Bored by the unchallenging everyday (or for me rather every week) task of blog writing, Nostra from myfilmviews.com has created his perhaps most ambitious blogathon yet. Over the span of 5 months, the 5 Obstructions Blogathon is going to challenge film bloggers by presenting them with a different obstruction each month - hence the title. If you face the obstruction and succeed, you'll move on to the next round, otherwise you will be punished, simple as that.
Obstruction #1: Write a positive review of a movie you don't like OR write a negative review of a movie you like.
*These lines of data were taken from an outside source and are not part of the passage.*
(** [onNegotiateReceived] does not look at the party id either: on a
    connected call with partner D2, an offer from D3 is applied and answered. *)
Example negotiate_from_other_party_is_answered :
  let ev := {| neg_party_id := Some "D3";
               neg_description :=
                 Some {| sdp := Some "o2"; sdpType := Some "offer" |} |} in
  let w : option World :=
    run (rtc := acceptingStack)
      [ Answer; Settled 0 (Fulfilled (Some 7)); TimerFires 2;
        Settled 0 (Fulfilled None); IceConnectionStateChanged IceConnected;
        SignallingStateChanged Stable ]
      inboundRinging in
  (λ w, (opponentPartyId (call w), state (call w))) <$> w
    = Some (Some (Some "D2"), Connected)
  ∧ (λ w, ev_type <$> sent (exec (onNegotiateReceived (rtc := acceptingStack) ev) w))
      <$> w
    = Some ["m.call.answer"; "m.call.negotiate"]
  ∧ (λ w, remoteDescription <$>
            peerConn (call (exec (onNegotiateReceived (rtc := acceptingStack) ev) w)))
      <$> w
    = Some (Some (Some {| sdp := Some "o2"; sdpType := Some "offer" |})).
Proof. vm_compute. done. Qed.

(** ** Remote candidates *)

(** The loop hands to the connection the candidates in front of the first
    one that lacks both fields, and none of those behind it. *)
Lemma addRemoteCandidates_prefix cands w :
  remoteCandidates <$> peerConn (call (exec (addRemoteCandidates cands) w))
  = (λ c, remoteCandidates c ++ beforeUnaddressed cands) <$> peerConn (call w).
Proof.
  revert w. induction cands as [|cand rest IH]; intros w.
  - cbn. destruct (peerConn (call w)); cbn; [|done]. by rewrite app_nil_r.
  - cbn [addRemoteCandidates beforeUnaddressed]. unfold addressed.
    destruct (bool_decide (sdpMid cand = None)
              && bool_decide (sdpMLineIndex cand = None)); cbn [negb].
    + cbn. destruct (peerConn (call w)); cbn; [|done]. by rewrite app_nil_r.
    + rewrite exec_bind, IH. clear IH.
      destruct_world w. destruct peerConn0 as [c|]; [|done].
      cbn. by rewrite <- app_assoc.
Qed.

(** C8 on a live call, for a message of the chosen partner D2: the candidate
    behind a dropped one is not handed to the connection. *)
Theorem candidates_behind_a_dropped_one_are_lost :
  let received cands :=
    run (rtc := acceptingStack)
      [ CandidatesReceived
          {| cnd_party_id := Some "D2"; cnd_candidates := Some cands |} ]
      answered in
  let handed (w : option World) :=
    w ≫= (λ w, remoteCandidates <$> peerConn (call w)) in
  (state (call answered), opponentPartyId (call answered))
    = (Connecting, Some (Some "D2"))
  ∧ handed (received [cand "x"; cand "y"]) = Some [cand "x"; cand "y"]
  ∧ handed (received [unaddressed "u"; cand "y"]) = Some []
  ∧ handed (received [cand "x"; unaddressed "u"; cand "y"]) = Some [cand "x"].
Proof. vm_compute. done. Qed.

(** ** The terminal state *)

(** C2 on an inbound call: the user answers, the answer is handed to the
    transport, the partner hangs up while the send is pending, and the send
    then fails.  The call leaves [Ended] for [Ringing]. *)
Theorem answer_send_failure_leaves_ended :
  let upToHangup :=
    [ Answer; Settled 0 (Fulfilled (Some 7)); TimerFires 2;
      HangupReceived {| hup_party_id := Some "D2"; hup_reason := None |} ] in
  let ended := run (rtc := acceptingStack) upToHangup inboundRinging in
  let after := ended ≫= step (rtc := acceptingStack) (Settled 0 (Rejected "Error")) in
  (λ w, (state (call w), inflight w)) <$> ended = Some (Ended, [KAnswer])
  ∧ (state ∘ call) <$> after = Some Ringing
  ∧ emitted <$> after
    = Some [ EmitState Ringing Fledgling; EmitState WaitLocalMedia Ringing;
             EmitState CreateAnswer WaitLocalMedia;
             EmitState Connecting CreateAnswer; EmitState Ended Connecting;
             EmitHangup; EmitState Ringing Ended; EmitError SendAnswer ].
Proof. vm_compute. done. Qed.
To me, the latter one was too easy. Ripping a movie - anything - apart, is much easier than praising something or explaining things that you like about it. So I'm going with the former possibility and I'm writing about one of the (luckily) few movies that I've seen in the past few months that I've disliked a lot. Here goes my positive review of 'HowFarObsessionsWithActorsWillMakeYouGo' aka Afterschool, the 2008 directorial debut of Antonio Campos.
Afterschool is an emotionally challenging and thought-provoking little movie that makes me curious to see more of the various young talents involved. Situated in an American private prep-school, it centers around a regular guy named Robert (Ezra Miller), who's a bit of an outsider and likes watching porn of the more rough sort. Infatuated with a girl called Amy, Robert joins the video class she's in and the two get together. While filming in an abandoned corridor on his own, Robert is suddenly met by two female students overdosing, and eventually dying in front of his camera.
This is all I want to share of the plot in order to avoid any spoilers. At any rate, although it serves the purpose of disorienting and confusing the viewer, the plot isn't the main attraction of Afterschool. It's the emotional side of the story that drags the viewer into a claustrophobic net of assumptions and indications that are never truly solved, that makes this movie stand out among other contemporary avantgard-ish independent movies. The stylistic choices and narrative are particularly important here, for example we see the death of the two girls various times throughout the movie, always from different point-of-views, forcing us to guess what really happened and who was involved in what exactly. The camerawork also works as a disorienting force at many other times in the movie, framing situations in untraditional ways - for example cutting out people's heads - which creates an atmosphere of doubt and anxious curiosity for the goings-on. There is also no soundtrack to distract the viewer and dialogue is held at a minimum. In that way, Afterschool is a wonderful exercise in patience and a welcome detour from the many over-edited blockbusters we're constantly confronted with in cinemas. I'm sad that it didn't get much recognition from regular audiences, however critics did love it for its experimental nature, which in the end even gained it a handful of nominations and Special Jury Prize at the Nashville Film Festival. It's not that this is a particularly exhausting movie. If you pay a little attention and try to focus a little on your own, without the help of in-your-face direction, watching Afterschool is going to be a truly rewarding experience. Kudos to debuting director Antonion Campus, I haven't seen his previous shorts but am going to soon, and I'll definitely seek out his second feature film Simon Killer from 2012. It's always nice to see someone exploring cinematic possibilities and boundaries off the beaten track. Another thumb up to the cast with a special mention of Ezra Miller. This was the first feature film for the now up-and-coming star who has since paved his way into independent American cinema with performances in We Need to Talk About Kevin and The Perks of Being a Wallflower.
Anyone who would like to re-kindle their hopes for contemporary cinema should check this movie out. It's an engrossing ride that deserves a bigger audience.
Directed by Antonio Campus in 2008 in the US. and A starring Ezra Miller, Jeremy Allen White and Emory Cohen
I hope I'll make it to the next round with this, it was a challenging task and a lot of fun - thanks to you, Nostra! As for the movie, I initially thought I'd like it, judging from the trailer and... well... Ezra Miller. Who's a bit too young for me here, but whatever, he rocks. The concept is very interesting and has a lot of potential, which made the first third seem promising to me - but then it all went downhill, as I realized where they were going. To anyone who's wondering where that might be, I tell you: nowhere. And no, I'm not going to check out Simon Killer regardless of how intriguing the title is. Ye ain't gonna play that trick on me twice, Campus.
(My real rating is a lime explosion).